Captain Kirk, oddly enough. But the story might bore you. The Student Building with a few restaurants, cafes and the bookstore was called the Student Building. The campus newspaper thought this name sucked, and campaigned to name it after Kirk in honour of alumnus William Shatner. Administration did not favour this - possibly since Shatner was not a prolific donor. The Building ended up being called The Shatner. No idea if it is still called that now.

While Paterno coached at a state school, he played football at and graduated from Brown, the Ivy school in Providence. I think he still holds the record for the most career interceptions. He was also the quarterback.
As a Yale grad, I nominate Mr, Burns as its most famous fictional alumnus.
He also was a member of Skull and Bones.

Did the fictional Captain Kirk go there, or just the actor who played him. I thought Kirk was strictly an Academy grad.

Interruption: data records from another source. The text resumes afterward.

(* ===================================================================== *)
(** ** Running the methods *)
(* ===================================================================== *)

Lemma raise_for_status_ok (r : Response) :
  http_error r = false -> raise_for_status r = ret tt.
Proof.
  unfold http_error, raise_for_status.
  destruct (Nat.leb_spec 400 (status_code r)),
           (Nat.ltb_spec (status_code r) 500),
           (Nat.leb_spec 500 (status_code r)),
           (Nat.ltb_spec (status_code r) 600);
    cbn [andb]; intros Hok; try discriminate; try lia; reflexivity.
Qed.

Lemma raise_for_status_error (r : Response) :
  http_error r = true ->
  exists msg, raise_for_status r = raise (RequestException msg).
Proof.
  unfold http_error, raise_for_status.
  destruct (Nat.leb_spec 400 (status_code r)),
           (Nat.ltb_spec (status_code r) 500),
           (Nat.leb_spec 500 (status_code r)),
           (Nat.ltb_spec (status_code r) 600);
    cbn [andb]; intros Herr; try discriminate; try lia;
    eexists; reflexivity.
Qed.

(** Unfolding of the monad's combinators, leaving strings alone. *)
Ltac run :=
  cbv [bind ret raise emit get_state modify answer try_except try_finally
       print eprint sys_exit session_get time_sleep negb orb andb];
  cbn [app gets sleeps use_selenium driver tick_gets tick_sleeps
       set_use_selenium set_driver].

(** C9.  Called without a URL, or with a URL that does not start with
    [http], the program prints the usage lines (respectively the scheme
    error) on standard output, exits with status 1, and does nothing else:
    no request, no sleep, no browser. *)
Theorem main_usage_error (L : Libs) (H : HashOrder) (W : World)
        (argv : list string) :
  List.length argv < 2 \/ PyStr.startswith (nth 1 argv "") "http" = false ->
  let '(r, _, tr) := run_program L H W argv in
  exit_code r = 1%Z
  /\ actions tr = []
  /\ tr = if (List.length argv <? 2)%nat
          then [EvPrint Stdout "Usage: python mcpe_downloader.py <URL>";
                EvPrint Stdout
                  "Example: python mcpe_downloader.py https://mcpedl.org/getfile/5916"]
          else [EvPrint Stdout "Error: URL must start with http:// or https://"].
Proof.
  intros Hbad. unfold run_program, main.
  destruct (List.length argv <? 2)%nat eqn:Hlen.
  - run. repeat split.
  - destruct Hbad as [Hshort | Hscheme].
    + apply Nat.ltb_ge in Hlen. lia.
    + rewrite Hscheme. run. repeat split.
Qed.

Lemma main_usage_error_witness :
  let '(r, _, tr) :=
    run_program Sample.libs Sample.first_seen
      (Sample.served (Ret (Sample.ok Sample.page_direct))
                     (Ret (Sample.ok Sample.page_direct)))
      ["mcpe_downloader.py"; "ftp://mcpedl.org/getfile/5916"] in
  exit_code r = 1%Z
  /\ actions tr = []
  /\ tr = [EvPrint Stdout "Error: URL must start with http:// or https://"].
Proof.
  exact (main_usage_error Sample.libs Sample.first_seen
           (Sample.served (Ret (Sample.ok Sample.page_direct))
                          (Ret (Sample.ok Sample.page_direct)))
           ["mcpe_downloader.py"; "ftp://mcpedl.org/getfile/5916"]
           (or_intror eq_refl)).
Defined.

(** C6.  On the plain-fetch path, a page without any candidate link and
    without any countdown word ends the extraction with not-found after one
    single request: the trace holds one [session.get], no sleep and no second
    request. *)
Theorem requests_no_timer_single_fetch (L : Libs) (H : HashOrder) (W : World)
        (s : State) (url : string) (r1 : Response) (page_text : string) :
  http_get W (gets s) url = Ret r1 ->
  http_error r1 = false ->
  _extract_direct_links_from_html L H (text r1) url = Ret [] ->
  get_text L (text r1) = Ret page_text ->
  timer_detected (PyStr.lower page_text) = false ->
  _get_download_link_requests L H W url s
  = (Ret None, tick_gets s,
     [EvPrint Stdout "⚙️ Using requests/BeautifulSoup method (Termux friendly)";
      EvHttpGet url 15;
      EvPrint Stdout "❌ Could not find a direct link."]).
Proof.
  intros Hget Hok Hscan Htext Htimer.
  unfold _get_download_link_requests. run.
  rewrite Hget, (raise_for_status_ok r1 Hok). run.
  rewrite Hscan, Htext, Htimer. reflexivity.
Qed.

Lemma requests_no_timer_single_fetch_witness :
  _get_download_link_requests Sample.libs Sample.first_seen
    (Sample.served (Ret (Sample.ok Sample.page_plain))
                   (Ret (Sample.ok Sample.page_direct)))
    Sample.page_url start
  = (Ret None, tick_gets start,
     [EvPrint Stdout "⚙️ Using requests/BeautifulSoup method (Termux friendly)";
      EvHttpGet Sample.page_url 15;
      EvPrint Stdout "❌ Could not find a direct link."]).
Proof.
  exact (requests_no_timer_single_fetch Sample.libs Sample.first_seen
           (Sample.served (Ret (Sample.ok Sample.page_plain))
                          (Ret (Sample.ok Sample.page_direct)))
           start Sample.page_url (Sample.ok Sample.page_plain)
           (Sample.get_text Sample.page_plain)
           eq_refl eq_refl eq_refl eq_refl eq_refl).
Defined.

The University of Maryland has two of the strongest women in television history, Dana Scully and Liz Lemon.

One of my army roommates from back in the day was from Gauley Bridge (I always thought he was saying Golly Bridge). He did nothing to dispel the stereotype. He’s the only person I’ve met who would put half a can of Copenhagen in his lip at a time.

I remember in the late Eighties there was a group of Princeton U. students who claimed that JTK would attend the university. Absolutely zero support for that in Star Trek canon, but there you go.

You know, come to think of it… I could swear I read somewhere (can’t find the source now) that Denny Crane, played by Shatner, was conceived of as Crane parodying Shatner playing Kirk at his most outlandish. So if Shatner existed in the mind of the fictional character he portrayed as part of his own in-universe persona, apart from the real world, does that not make him a fictional character himself? Like in that movie This is the End, where the various comedians et. al are credited for appearing as an identically named fictional “character” rather than “himself” or “herself”?

But with that, I don’t believe that helps the Princeton students build a case, as the real (and presumably fictional) Shatner attended McGill University.

I went to the same grammar school (English high school before they changed the system) as the sixties model/actress Twiggy.

I should also note that Mel Brooks’ script for Young Frankenstein had young Dr. Frederick Frankenstein teaching medical students at Johns Hopkins in his first scene. But mention of the Hop didn’t make it into the movie.